Razem z grupką znajomych, którzy także w większości są posiadaczami i pasjonatami starych samochodów często odwiedzaliśmy Krakowskie Klasyki Nocą, które odbywają się w czwartki. Można powiedzieć, że zainspirowało nas to w jakimś stopniu i razem z kolegą postanowiliśmy stworzyć coś takiego w Myślenicach. W wielu polskich miastach są organizowane takie spotkania.

- Jakimi maszynami mogą się pochwalić myśleniczanie?

Jeżeli chodzi o frekwencje jest bardzo różnie, oczywiście na jej wielkość składa się masa różnych czynników takich jak termin czy pogoda. Ubiegły sezon był bardzo obfity, na każdym spotkaniu pojawiało się minimum 15 samochodów, w porywach do 25. W tym roku przyjeżdża nas mniej, też z tego względu, że kilku naszych znajomych rozpoczęło remont swoich perełek, a o to właśnie nam chodzi. W spotkaniach uczestniczą właściciele bardzo różnych samochodów; począwszy od PRL'owskiej motoryzacj, a skończywszy na limuzynach z końca lat 80.

- Jak zdefiniować pojęcie klasyka w odniesieniu do samochodu?

Nie ma jednoznacznej definicji klasyka, na pewno na to miano zasługują samochody już porządnie pełnoletnie.

- Czy samochody są specjalnie przerabiane przez właścicieli? Na czym polegają te przeróbki?

Nasi uczestnicy w bardzo dużej mierze nacisk kładą na całkowitą renowacje (jeśli była konieczna) swoich pojazdów, są też zwolennicy lekkiego udoskonalania. Wszystko to jednak musi być zrobione ze smakiem. Czysto, schludnie i klasycznie.
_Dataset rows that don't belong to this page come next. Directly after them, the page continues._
(** * FünfMinutenLicht.js: BTHome decoding and packet admission

    A shallow embedding of the Shelly script [FünfMinutenLicht.js]: the
    BTHome service-data decoder ([BTHomeDecoder]), the duplicate filter of
    [BLEScanCallback], the address filter and handler dispatch of
    [onReceivedPacket], and the address normalisation of [init].

    Script strings are byte strings; they are modelled by [string], one
    [ascii] per byte.  Numbers are modelled by [Z] where the script keeps
    them integral (bytes, bit operations, packet ids) and by binary64
    values ([spec_float]) where a field is multiplied by its factor. *)

From Stdlib Require Import ZArith List String Ascii Bool Lia.
From Stdlib Require Import SpecFloat.
Import ListNotations.

Local Open Scope string_scope.
Local Open Scope list_scope.
Local Open Scope Z_scope.

(** ** The script language's values and operators *)

Module JS.

(** Values that reach the variables of the script. *)
Inductive value : Type :=
| Undefined
| Null
| Bool (b : bool)
| Int (z : Z)
| Float (x : spec_float)
| Str (s : string).

(** Binary64: 53 bits of precision, exponents below 1024. *)
Definition prec : Z := 53.
Definition emax : Z := 1024.

(** The binary64 value of an integer (rounded to nearest, ties to even). *)
Definition of_int (z : Z) : spec_float := binary_normalize prec emax z 0 false.

(** [a * b] for an integral [a] and a binary64 [b]. *)
Definition mul (a : Z) (b : spec_float) : spec_float :=
  SFmul prec emax (of_int a) b.

(** [f] is a binary64 nearest to the decimal literal [num/den]: this is
    how a literal such as [0.01] is read. *)
Definition nearest (num den : Z) (x : spec_float) : Prop :=
  match x with
  | S754_finite false m e =>
      Z.pos (digits2_pos m) = prec /\ e < 0 /\
      2 * Z.abs (den * Z.pos m - num * 2 ^ (- e)) <= den
  | _ => False
  end.

(** [v * x] for a binary64 factor [x].  The script multiplies only what
    [getBufValue] returned, a number; [undefined] converts to NaN, [null]
    to 0, a boolean to 0 or 1.  Strings are never multiplied and are not
    parsed here. *)
Definition times (v : value) (x : spec_float) : value :=
  match v with
  | Int z => Float (mul z x)
  | Float y => Float (SFmul prec emax y x)
  | Bool b => Float (mul (if b then 1 else 0) x)
  | Null => Float (mul 0 x)
  | Undefined | Str _ => Float S754_nan
  end.

(** ToInt32: wrap an integer into the signed 32-bit range. *)
Definition to_int32 (z : Z) : Z := (z + 2 ^ 31) mod 2 ^ 32 - 2 ^ 31.

(** ToInt32 of a number that may be [undefined] ([None]): [undefined]
    converts to 0. *)
Definition ToInt32 (v : option Z) : Z :=
  match v with
  | Some z => to_int32 z
  | None => 0
  end.

(** [a << b], [a >> b], [a & b], [a | b] on 32-bit integers. *)
Definition shl (a b : Z) : Z := to_int32 (Z.shiftl (to_int32 a) (Z.land b 31)).
Definition shr (a b : Z) : Z := Z.shiftr (to_int32 a) (Z.land b 31).
Definition and (a b : Z) : Z := Z.land (to_int32 a) (to_int32 b).
Definition or (a b : Z) : Z := Z.lor (to_int32 a) (to_int32 b).

(** [s.length] *)
Definition length (s : string) : Z := Z.of_nat (String.length s).

(** [s.at( i )]: the byte at position [i] as a number; [undefined]
    ([None]) outside the string. *)
Definition at_ (s : string) (i : nat) : option Z :=
  match String.get i s with
  | Some c => Some (Z.of_N (N_of_ascii c))
  | None => None
  end.

Fixpoint drop (k : nat) (s : string) : string :=
  match k, s with
  | O, _ => s
  | S _, EmptyString => EmptyString
  | S k', String _ s' => drop k' s'
  end.

(** [s.slice( start )]: a negative [start] counts from the end. *)
Definition slice (start : Z) (s : string) : string :=
  let from := if start <? 0 then Z.max (length s + start) 0 else start in
  drop (Z.to_nat from) s.

(** [s.toLowerCase()] on the letters A to Z; other bytes are kept. *)
Definition lower_ascii (c : ascii) : ascii :=
  let k := N_of_ascii c in
  if ((65 <=? k) && (k <=? 90))%N then ascii_of_N (k + 32) else c.

Fixpoint toLowerCase (s : string) : string :=
  match s with
  | EmptyString => EmptyString
  | String c s' => String (lower_ascii c) (toLowerCase s')
  end.

(** [a === b]; an integral and a binary64 number are compared as
    binary64 values. *)
Definition strict_eq (a b : value) : bool :=
  match a, b with
  | Undefined, Undefined => true
  | Null, Null => true
  | Bool x, Bool y => Bool.eqb x y
  | Int x, Int y => x =? y
  | Int x, Float y => SFeqb (of_int x) y
  | Float x, Int y => SFeqb x (of_int y)
  | Float x, Float y => SFeqb x y
  | Str x, Str y => String.eqb x y
  | _, _ => false
  end.

(** [a < b] for a value [a] and a number [b]: [a] is converted to a
    number first.  [undefined] converts to NaN, which compares false;
    [null] converts to 0, [false] to 0 and [true] to 1.  A string would go
    through the runtime's number parser, which is not modelled: the
    properties below that compare a value leave strings out. *)
Definition lt_num (a : value) (b : Z) : bool :=
  match a with
  | Int x => x <? b
  | Float x => SFltb x (of_int b)
  | Null => 0 <? b
  | Bool t => (if t then 1 else 0) <? b
  | Undefined => false
  | Str _ => false
  end.

(** [typeof v === "undefined"] *)
Definition is_undefined (v : value) : bool :=
  match v with
  | Undefined => true
  | _ => false
  end.

(** Truthiness, as tested by [if] and [?:]. *)
Definition truthy (v : value) : bool :=
  match v with
  | Undefined | Null => false
  | Bool b => b
  | Int z => negb (z =? 0)
  | Float x =>
      match x with
      | S754_zero _ | S754_nan => false
      | _ => true
      end
  | Str s => negb (String.eqb s "")
  end.

(** An object: its own properties in insertion order. *)
Definition object : Type := list (string * value).

(** [o[k]], [undefined] when [o] has no property [k]. *)
Fixpoint get (o : object) (k : string) : value :=
  match o with
  | [] => Undefined
  | (k', v) :: o' => if String.eqb k' k then v else get o' k
  end.

(** [o[k] = v]: an existing property keeps its place, a new one is
    appended. *)
Fixpoint set (o : object) (k : string) (v : value) : object :=
  match o with
  | [] => [(k, v)]
  | (k', v') :: o' =>
      if String.eqb k' k then (k', v) :: o' else (k', v') :: set o' k v
  end.

(** [a.indexOf( x )] on an array of strings, by [===]. *)
Fixpoint indexOf_from (a : list string) (x : value) (i : Z) : Z :=
  match a with
  | [] => -1
  | y :: a' => if strict_eq (Str y) x then i else indexOf_from a' x (i + 1)
  end.

Definition indexOf (a : list string) (x : value) : Z := indexOf_from a x 0.

(** [a.filter( function( value, index, array ) { ... } )]: the callback
    sees the element, its index and the whole array. *)
Fixpoint filter_from (p : string -> Z -> bool) (a : list string) (i : Z)
  : list string :=
  match a with
  | [] => []
  | y :: a' =>
      if p y i then y :: filter_from p a' (i + 1) else filter_from p a' (i + 1)
  end.

Definition filter (p : string -> Z -> list string -> bool) (a : list string)
  : list string :=
  filter_from (fun y i => p y i a) a 0.

End JS.

(** ** Field types and the BTHome table *)

Definition uint8 : Z := 0.
Definition int8 : Z := 1.
Definition uint16 : Z := 2.
Definition int16 : Z := 3.
Definition uint24 : Z := 4.
Definition int24 : Z := 5.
- Które z samochodów jeżdżących po myślenickich drogach można uznać za wyjątkowe i dlaczego?

Na pewno bardzo wyjątkowym egzemplarzem jest w pełni odrestaurowana Syrena 105L, oraz pojawiający się Polonez "Borewicz" - w pełni oryginalny z symbolicznym przebiegiem, takich samochodów już się nie spotyka.

- Kto może wziąć udział w spocie?

Właściciele klasyków są bardzo mile widziani, im nas więcej tym jest lepiej. Można także przyjść nacieszyć oko starą kultową motoryzacją - tutaj nie ma żadnych ograniczeń.

- Czego można się spodziewać podczas spotkań?

Bardzo miła atmosfera, można poczuć się jak nasi rodzice, dziadkowie gdy wokół, na ulicach królowały takie pojazdy. Często też nasi uczestnicy wymieniają się doświadczeniami w sprawach naprawczych, mamy kilku ludzi, którzy znają się na mechanice tych ponadczasowych samochodów.

Fanów klasycznej motoryzacji można śledzić na facebooku

 

Powiązane tematy

Komentarze (6)

  • Brak zdjęcia
    26 sie 2016

    To wspaniale że pojawiła się grupa zapaleńców motoryzacją, może coś zacznie się dziać w Myślenicach w tym kierunku, bo przecież zarówno zloty, motosport, trial i wszystko co związane z motoryzacją w mieście zostało zamordowane.

    32 4 Odpowiedz
    • 27 sie 2016

      Dokładnie fajnie że coś się dzieje. Niestety Motosport Myślenice umarł przez starszych Panów nie mogących zaakceptować zmian jakie nastąpiły po zebraniu walnym. Część klubu chciała zmian, iść do przodu jednak nie było to dane. Nie wiem czy klub istnieje ale chyba to już tylko kółko wzajemnej adoracji i poklepywania się po ramieniu.

      Szkoda że taki potencjał został zmarnowany. Na szczęście powstał Myślenicki Klub Motorowy i chłopaki działają w temacie 4x4 i motocros.

      Od dawna nie było żadnego kjs-u ani podobnej imprezy w której młodzi gniewni sprawdzili by swoje umiejętności.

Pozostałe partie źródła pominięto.